Items from a dataset

Lemma select_pair_outcomes_witness : exists chosen,
  @SelectPair _ voucher_json (fun l => l) (fun l => l) (fun _ => 0) (fun _ => 0) toy_selector 2000 (HubNodes (Some <$> toy_list)) =
    Some (Ok chosen) /\ operator_of (hp_Entry chosen) <> operator_of (hp_Exit chosen).
Proof.
  destruct (@select_pair_outcomes _ voucher_json (fun l => l) (fun l => l) (fun _ => 0) (fun _ => 0)
    (fun _ => reflexivity _) (fun _ => reflexivity _) ltac:(lia) ltac:(lia) toy_selector 2000 toy_list) as (r & Hrun & Hr);
    [by vm_compute|].
  destruct r as [chosen|e].
  - exists chosen. split; [exact Hrun|]. apply Hr.
  - exfalso. vm_compute in Hrun. discriminate.
Defined.

Lemma hub_list_checks_witness : exists n att, ix_Attestation n = Some att /\
  n ∈ ListOnline toy_order (PruneOffline (toy_now + OnlineTTL) toy_indexed).2 /\
  @verified_node _ voucher_json toy_hubs 22600 n = true.
Proof.
  set (n := mkIndexed toy_listed (Some toy_announcement) (Some toy_voucher) toy_now true).
  assert (ListOnline toy_order (PruneOffline (toy_now + OnlineTTL) toy_indexed).2 = [n]) as Hl by (vm_compute; reflexivity).
  assert (n ∈ ListOnline toy_order (PruneOffline (toy_now + OnlineTTL) toy_indexed).2) as Hin by (rewrite Hl; left).
  destruct (hub_list_checks (H0 := voucher_json) toy_order toy_hubs toy_indexed (toy_now + OnlineTTL) 22600 toy_hubs n
    (fun g => reflexivity _) (rtc_once _ _ (is_event toy_hubs toy_now toy_announcement _ _ _ (surjective_pairing _)))
    (fun _ Hhub => Hhub) Hin) as (att & Hatt & Hv).
  exists n, att. split; [exact Hatt|]. split; [exact Hin|]. apply Hv. injection Hatt as <-. vm_compute. discriminate.
Defined.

| Required work |
Your task is to print all of the records exactly.

| Exercise solution |
Lemma select_pair_outcomes_witness : exists chosen,
  @SelectPair _ voucher_json (fun l => l) (fun l => l) (fun _ => 0) (fun _ => 0) toy_selector 2000 (HubNodes (Some <$> toy_list)) =
    Some (Ok chosen) /\ operator_of (hp_Entry chosen) <> operator_of (hp_Exit chosen).
Proof.
  destruct (@select_pair_outcomes _ voucher_json (fun l => l) (fun l => l) (fun _ => 0) (fun _ => 0)
    (fun _ => reflexivity _) (fun _ => reflexivity _) ltac:(lia) ltac:(lia) toy_selector 2000 toy_list) as (r & Hrun & Hr);
    [by vm_compute|].
  destruct r as [chosen|e].
  - exists chosen. split; [exact Hrun|]. apply Hr.
  - exfalso. vm_compute in Hrun. discriminate.
Defined.

Lemma hub_list_checks_witness : exists n att, ix_Attestation n = Some att /\
  n ∈ ListOnline toy_order (PruneOffline (toy_now + OnlineTTL) toy_indexed).2 /\
  @verified_node _ voucher_json toy_hubs 22600 n = true.
Proof.
  set (n := mkIndexed toy_listed (Some toy_announcement) (Some toy_voucher) toy_now true).
  assert (ListOnline toy_order (PruneOffline (toy_now + OnlineTTL) toy_indexed).2 = [n]) as Hl by (vm_compute; reflexivity).
  assert (n ∈ ListOnline toy_order (PruneOffline (toy_now + OnlineTTL) toy_indexed).2) as Hin by (rewrite Hl; left).
  destruct (hub_list_checks (H0 := voucher_json) toy_order toy_hubs toy_indexed (toy_now + OnlineTTL) 22600 toy_hubs n
    (fun g => reflexivity _) (rtc_once _ _ (is_event toy_hubs toy_now toy_announcement _ _ _ (surjective_pairing _)))
    (fun _ Hhub => Hhub) Hin) as (att & Hatt & Hv).
  exists n, att. split; [exact Hatt|]. split; [exact Hin|]. apply Hv. injection Hatt as <-. vm_compute. discriminate.
Defined.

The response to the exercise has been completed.